The southern part of Bhutan is tropical, and in general, the east of Bhutan is warmer than the west of the country. The central valley of Punakha, Wangdiphodrang, Mongar, Tashigang and Lhuntshi enjoy a semi tropical climate with very cool winters, while Thimphu, Tongsa and Bumthang have a much harsher climate, with heavy monsoon rains in the summer and heavy snow fall in winter. Winter in Bhutan starts from mid-November till the mid-March, and at this time of the year the climate is dry with daytime temperature of 16-18° C and nighttime temperature falling below zero. The monsoon usually arrives in mid-June, with the rain falling mainly in the afternoons and evenings. Autumn starts from the end of September, after the last of the big rains, and it is a magnificent season for trekking-lasting till mid-November.


Buddhism has been part of Bhutanese history since Guru Padma Sambhava introduced Buddhism in the 7th century and the importance of religion is seen everywhere in even the most mundane everyday experiences. The importance of religious institutions is evident by the large number of state supported monks as well as many monks who are not state sponsored. His Holiness the Je Kherpo is the elected Head of the Central Monk Body and the present je Kherpo is the 70th incumbent.

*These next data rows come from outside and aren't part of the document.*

(** * wordpress_manager.py: a shallow embedding and its verified properties

    The program is sequential glue over the operating system: it creates a
    directory, writes two text files, appends a line to the hosts file, runs
    [docker] / [docker-compose] as child processes, prints messages and opens
    a browser.  The embedding threads an explicit [World] through a small
    exception monad, one primitive per library call the script makes. *)

From Stdlib Require Import ZArith Ascii.
From stdpp Require Import gmap strings list fin_maps.

Local Open Scope Z_scope.

(** ** Text helpers *)

Module Text.

(** The double quote and the newline, which the generated files contain. *)
Definition dq : string := String (Ascii.ascii_of_nat 34) EmptyString.
Definition nl : string := String (Ascii.ascii_of_nat 10) EmptyString.

(** A text given line by line; every line is terminated by a newline. *)
Fixpoint unlines (ls : list string) : string :=
  match ls with
  | [] => ""
  | l :: ls' => l +:+ nl +:+ unlines ls'
  end.

(** [contains p s]: the text [p] occurs in [s] (Python's [p in s]). *)
Fixpoint contains (p s : string) : bool :=
  String.prefix p s ||
  match s with
  | EmptyString => false
  | String _ s' => contains p s'
  end.

(** The last character of a text, if any. *)
Fixpoint last_char (s : string) : option Ascii.ascii :=
  match s with
  | EmptyString => None
  | String c EmptyString => Some c
  | String _ s' => last_char s'
  end.

End Text.

Import Text.

(** ** The world the script acts on *)

(** A path names a regular file with its contents, or a directory. *)
Inductive node : Type :=
| File (content : string)
| Dir.

(** The exceptions the script can meet.  [SystemExit] is what [sys.exit]
    raises; an exception that reaches the top level ends the process with a
    non-zero status and a traceback instead of the script's own messages. *)
Inductive exn : Type :=
| FileNotFoundError (filename : string)
| FileExistsError (filename : string)
| IsADirectoryError (filename : string)
| NotADirectoryError (filename : string)
| PermissionError (filename : string)
| CalledProcessError (cmd : list string) (returncode : Z)
| SystemExit (code : Z).

(** The state of the machine as far as the script can observe or change it.
    - [fs]: the file system, keyed by the path text the script passes to the
      OS (paths are compared as texts; parents of a path are not tracked);
    - [denied]: paths the process may neither create nor open for writing;
    - [system]: the value of [platform.system()];
    - [on_path]: the executables a child process can be started from;
    - [returncode]: the exit status a started child finishes with, by
      argument vector and working directory;
    - [is_admin], [win_hosts_dir]: on Windows, [IsUserAnAdmin()] and what
      [os.path.join(DataBasePath, "hosts")] puts in front of ["hosts"], the
      registry's directory with its separator ([None] when the registry
      lookup raises);
    - [str_exn]: the text [str(e)] of an exception;
    - [stdout]: the lines printed so far;
    - [browser]: the URLs handed to [webbrowser.open] so far.
    What the child processes themselves do to the file system is outside
    the model. *)
Record World : Type := mkWorld {
  fs : gmap string node;
  denied : gset string;
  system : string;
  on_path : gset string;
  returncode : list string → option string → Z;
  is_admin : bool;
  win_hosts_dir : option string;
  str_exn : exn → string;
  stdout : list string;
  browser : list string;
}.

Definition with_fs (f : gmap string node → gmap string node) (w : World) : World :=
  mkWorld (f (fs w)) (denied w) (system w) (on_path w) (returncode w)
          (is_admin w) (win_hosts_dir w) (str_exn w) (stdout w) (browser w).

Definition with_stdout (f : list string → list string) (w : World) : World :=
  mkWorld (fs w) (denied w) (system w) (on_path w) (returncode w)
          (is_admin w) (win_hosts_dir w) (str_exn w) (f (stdout w)) (browser w).

Definition with_browser (f : list string → list string) (w : World) : World :=
  mkWorld (fs w) (denied w) (system w) (on_path w) (returncode w)
          (is_admin w) (win_hosts_dir w) (str_exn w) (stdout w) (f (browser w)).

(** ** Computations that may raise *)

Inductive Res (A : Type) : Type :=
| Ok (a : A) (w : World)
| Raise (e : exn) (w : World).
Arguments Ok {A} a w.
Arguments Raise {A} e w.

Definition M (A : Type) : Type := World → Res A.

Definition ret {A} (a : A) : M A := λ w, Ok a w.

Definition bind {A B} (m : M A) (k : A → M B) : M B := λ w,
  match m w with
  | Ok a w' => k a w'
  | Raise e w' => Raise e w'
  end.

Notation "x <- m ;; k" := (bind m (λ x, k))
  (at level 100, m at next level, right associativity).
Notation "m ;;; k" := (bind m (λ _, k))
  (at level 100, right associativity).

(** [try: body except handles: handler]. *)
Definition try_except {A} (body : M A) (handles : exn → bool)
    (handler : exn → M A) : M A := λ w,
  match body w with
  | Ok a w' => Ok a w'
  | Raise e w' => if handles e then handler e w' else Raise e w'
  end.

(** The world a run ends in, whether it returned or raised. *)
Definition world_of {A} (r : Res A) : World :=
  match r with Ok _ w => w | Raise _ w => w end.

(** ** The library calls *)

(** What the OS finds at a path; the empty path names nothing. *)
Definition stat (w : World) (path : string) : option node :=
  if decide (path = "") then None else fs w !! path.

Definition isdir (w : World) (path : string) : bool :=
  match stat w path with Some Dir => true | _ => false end.

(** [os.makedirs(name, exist_ok=True)]. *)
Definition makedirs (name : string) : M unit := λ w,
  match stat w name with
  | Some Dir => Ok tt w
  | Some (File _) => Raise (FileExistsError name) w
  | None =>
      if decide (name = "") then Raise (FileNotFoundError name) w
      else if decide (name ∈ denied w) then Raise (PermissionError name) w
      else Ok tt (with_fs (<[name := Dir]>) w)
  end.

(** [with open(path, "w") as f: f.write(data)]: create or truncate. *)
Definition write_file (path data : string) : M unit := λ w,
  match stat w path with
  | Some Dir => Raise (IsADirectoryError path) w
  | _ =>
      if decide (path = "") then Raise (FileNotFoundError path) w
      else if decide (path ∈ denied w) then Raise (PermissionError path) w
      else Ok tt (with_fs (<[path := File data]>) w)
  end.

(** [with open(path, 'a') as f: f.write(data)]: create or extend. *)
Definition append_file (path data : string) : M unit := λ w,
  match stat w path with
  | Some Dir => Raise (IsADirectoryError path) w
  | Some (File old) =>
      if decide (path ∈ denied w) then Raise (PermissionError path) w
      else Ok tt (with_fs (<[path := File (old +:+ data)]>) w)
  | None =>
      if decide (path = "") then Raise (FileNotFoundError path) w
      else if decide (path ∈ denied w) then Raise (PermissionError path) w
      else Ok tt (with_fs (<[path := File data]>) w)
  end.

(** A path is the directory [root] itself or lies below it. *)
Definition within (root path : string) : bool :=
  bool_decide (path = root) || String.prefix (root +:+ "/") path.

(** [shutil.rmtree(path)]. *)
Definition rmtree (path : string) : M unit := λ w,
  match stat w path with
  | None => Raise (FileNotFoundError path) w
  | Some (File _) => Raise (NotADirectoryError path) w
  | Some Dir =>
      Ok tt (with_fs (filter (λ kv, within path kv.1 = false)) w)
  end.

(** [subprocess.run(args, cwd=cwd, stdout=PIPE, stderr=PIPE, check=check)].
    The child first changes to [cwd] and then executes [args[0]]; either
    step failing raises in the parent: a missing working directory as
    [FileNotFoundError] (on Windows as [NotADirectoryError]), a missing
    executable as [FileNotFoundError].  With [check] a non-zero exit status
    raises [CalledProcessError]; without it the status is only returned. *)
Definition subprocess_run (args : list string) (cwd : option string)
    (check : bool) : M Z := λ w,
  let chdir_error :=
    match cwd with
    | None => None
    | Some d =>
        match stat w d with
        | Some Dir => None
        | Some (File _) => Some (NotADirectoryError d)
        | None =>
            Some (if decide (system w = "Windows")
                  then NotADirectoryError d else FileNotFoundError d)
        end
    end in
  match chdir_error with
  | Some e => Raise e w
  | None =>
      let exe := hd "" args in
      if decide (exe ∈ on_path w) then
        let rc := returncode w args cwd in
        if check && negb (rc =? 0) then Raise (CalledProcessError args rc) w
        else Ok rc w
      else Raise (FileNotFoundError exe) w
  end.

(** [print(line)]. *)
Definition print (line : string) : M unit := λ w,
  Ok tt (with_stdout (λ out, out ++ [line]) w).

(** [sys.exit(code)]. *)
Definition sys_exit {A} (code : Z) : M A := λ w, Raise (SystemExit code) w.

(** [webbrowser.open(url)]. *)
Definition webbrowser_open (url : string) : M unit := λ w,
  Ok tt (with_browser (λ urls, urls ++ [url]) w).

(** [platform.system()]. *)
Definition platform_system : M string := λ w, Ok (system w) w.

(** [ctypes.windll.shell32.IsUserAnAdmin()]. *)
Definition is_user_an_admin : M bool := λ w, Ok (is_admin w) w.

(** The registry lookup of [DataBasePath] joined with ["hosts"]; the lookup
    raises when the key or the value is missing. *)
Definition winreg_hosts_path : M string := λ w,
  match win_hosts_dir w with
  | Some d => Ok (d +:+ "hosts") w
  | None => Raise (FileNotFoundError "DataBasePath") w
  end.

(** [str(e)]. *)
Definition str (e : exn) : M string := λ w, Ok (str_exn w e) w.

(** ** The script *)

Definition is_CalledProcessError (e : exn) : bool :=
  match e with CalledProcessError _ _ => true | _ => false end.

Definition is_FileNotFoundError (e : exn) : bool :=
  match e with FileNotFoundError _ => true | _ => false end.

(** [except Exception]: everything but [SystemExit]. *)
Definition is_Exception (e : exn) : bool :=
  match e with SystemExit _ => false | _ => true end.

Definition docker_missing_message : string :=
  "Docker is not installed. Please install Docker before running this script.".
Definition compose_missing_message : string :=
  "Docker Compose is not installed. Please install Docker Compose before running this script.".

Definition check_dependencies : M unit :=
  try_except
    (_ <- subprocess_run ["docker"; "--version"] None true ;; ret tt)
    is_CalledProcessError
    (λ _, print docker_missing_message ;;; sys_exit 1) ;;;
  try_except
    (_ <- subprocess_run ["docker-compose"; "--version"] None true ;; ret tt)
    is_CalledProcessError
    (λ _, print compose_missing_message ;;; sys_exit 1).

(** The text written to [docker-compose.yml]: an f-string in the scope of
    [site_name] that has no replacement field. *)
Definition compose_text (site_name : string) : string :=
  unlines [
    "version: '3'";
    "services:";
    "  db:";
    "    image: mysql:5.7";
    "    restart: always";
    "    environment:";
    "      MYSQL_DATABASE: wordpress";
    "      MYSQL_USER: root";
    "      MYSQL_PASSWORD: example";
    "      MYSQL_RANDOM_ROOT_PASSWORD: " +:+ dq +:+ "yes" +:+ dq;
    "    volumes:";
    "      - db_data:/var/lib/mysql";
    "  wordpress:";
    "    depends_on:";
    "      - db";
    "    image: wordpress:latest";
    "    restart: always";
    "    environment:";
    "      WORDPRESS_DB_HOST: db";
    "      WORDPRESS_DB_NAME: wordpress";
    "      WORDPRESS_DB_USER: root";
    "      WORDPRESS_DB_PASSWORD: example";
    "    volumes:";
    "      - ./wp-content:/var/www/html/wp-content";
    "  nginx:";
    "    image: nginx:latest";
    "    restart: always";
    "    ports:";
    "      - " +:+ dq +:+ "80:80" +:+ dq;
    "    volumes:";
    "      - ./nginx.conf:/etc/nginx/conf.d/default.conf:ro";
    "      - ./wp-content:/var/www/html/wp-content";
    "volumes:";
    "  db_data:"
  ].

(** The text written to [nginx.conf]: the f-string's only replacement field
    is [{site_name}]; doubled braces stand for single ones. *)
Definition nginx_text (site_name : string) : string :=
  unlines [
    "server {";
    "    listen 80;";
    "    server_name " +:+ site_name +:+ ";";
    "    root /var/www/html;";
    "    index index.php;";
    "";
    "    location / {";
    "        try_files $uri $uri/ /index.php?$args;";
    "    }";
    "";
    "    location ~ \.php$ {";
    "        include fastcgi_params;";
    "        fastcgi_pass wordpress:9000;";
    "        fastcgi_index index.php;";
    "        fastcgi_param SCRIPT_FILENAME $document_root$fastcgi_script_name;";
    "    }";
    "}"
  ].

Definition compose_path (site_name : string) : string :=
  site_name +:+ "/docker-compose.yml".

Definition nginx_path (site_name : string) : string :=
  site_name +:+ "/nginx.conf".

(** The line both host registrars append. *)
Definition host_entry (site_name : string) : string :=
  "127.0.0.1 " +:+ site_name +:+ nl.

Dzongkha is official language of Bhutan, but English is widely spoken


The population is 725,990 and is averaging a 3.1% growth each year

Money, Currency & Exchange

Bhutan's unit of currency is the ngultrum (Nu), which equals 100 chetrums. It is at par with the Indian rupee, itself a legal tender in the kingdom. One US dollar is exchanged for roughly 44 Ngultrums. Tourists can exchange traveller's cheques or cash at the Bank of Bhutan or at their hotels. American or Australian dollars, pound sterling, French and Swiss francs, German marks, Dutch gilders, Hongkong dollars, Singapore dollars, Thai bath or Japanese yen are all accepted currencies. There are A.T.M.s in Thimphu but outside of the capital cities there are very few ATMs and are not reliable.


Other than Indian nationals, all visitors to Bhutan require a visa; all visas are issued from Thimphu; visas are only issued to tourists booked with a local licensed tour operator, directly or through a foreign travel agent. Applications for tourist visas are submitted by the tour operator. Visa clearance from Thimphu must be obtained before coming to Bhutan. Visa clearance takes at least 10 days to process. Air tickets to Bhutan cannot be purchased without visa clearance. At your point of entry the visa will be stamped in your passport on payment of US$20, two passport photos will also be required. Visas are issued for a 15day period; extensions can be obtained in Thimphu at a cost of Nu.510.

Entry points into Bhutan are by road through Phuentsholing in the South, or by air into Paro.  Druk Air, the national carrier is linked to five cities in four countries. The flight from Kathmandu to Paro provides the most spectacular view of Himalayan vistas of any scheduled flight. Druk Air does not issue tickets until they have received the visa clearance. Paro airport is less than two hours from Thimphu. The best way to journey by road is to start at Kathmandu.


The purchase of unlimited medical insurance is compulsory, which should also cover the cost of rescue operations by helicopter in the event of an emergency evacuation, baggage and trip cancellation insurance is strongly recommended.

Health & Safety

Pack medications in their original, clearly labelled containers and make sure you bring a letter from your doctor explaining the necessity for your medication and usage. It is advisable to bring double your ordinary needs of medication just in case of loss or theft. Do not rely on being able to purchase your regular medication from a pharmacy in Bhutan.


Bhutan is 6 hours ahead of GMT there is no daylight saving time in Bhutan

Additional Facts for the visitor

  • Prices are established by the Royal Government of Bhutan.
  • The Royal Government’s policy is to preserve its culture and traditional values. Your cooperation is sought in this and the Government requests that you do not  buy antiques.
  • Royal Government of Bhutan has set a limit of no more than 4000 tourists per year to visit Bhutan.
  • Bhutanese people are friendly and welcoming to visitors. They generally enjoy you taking their photo.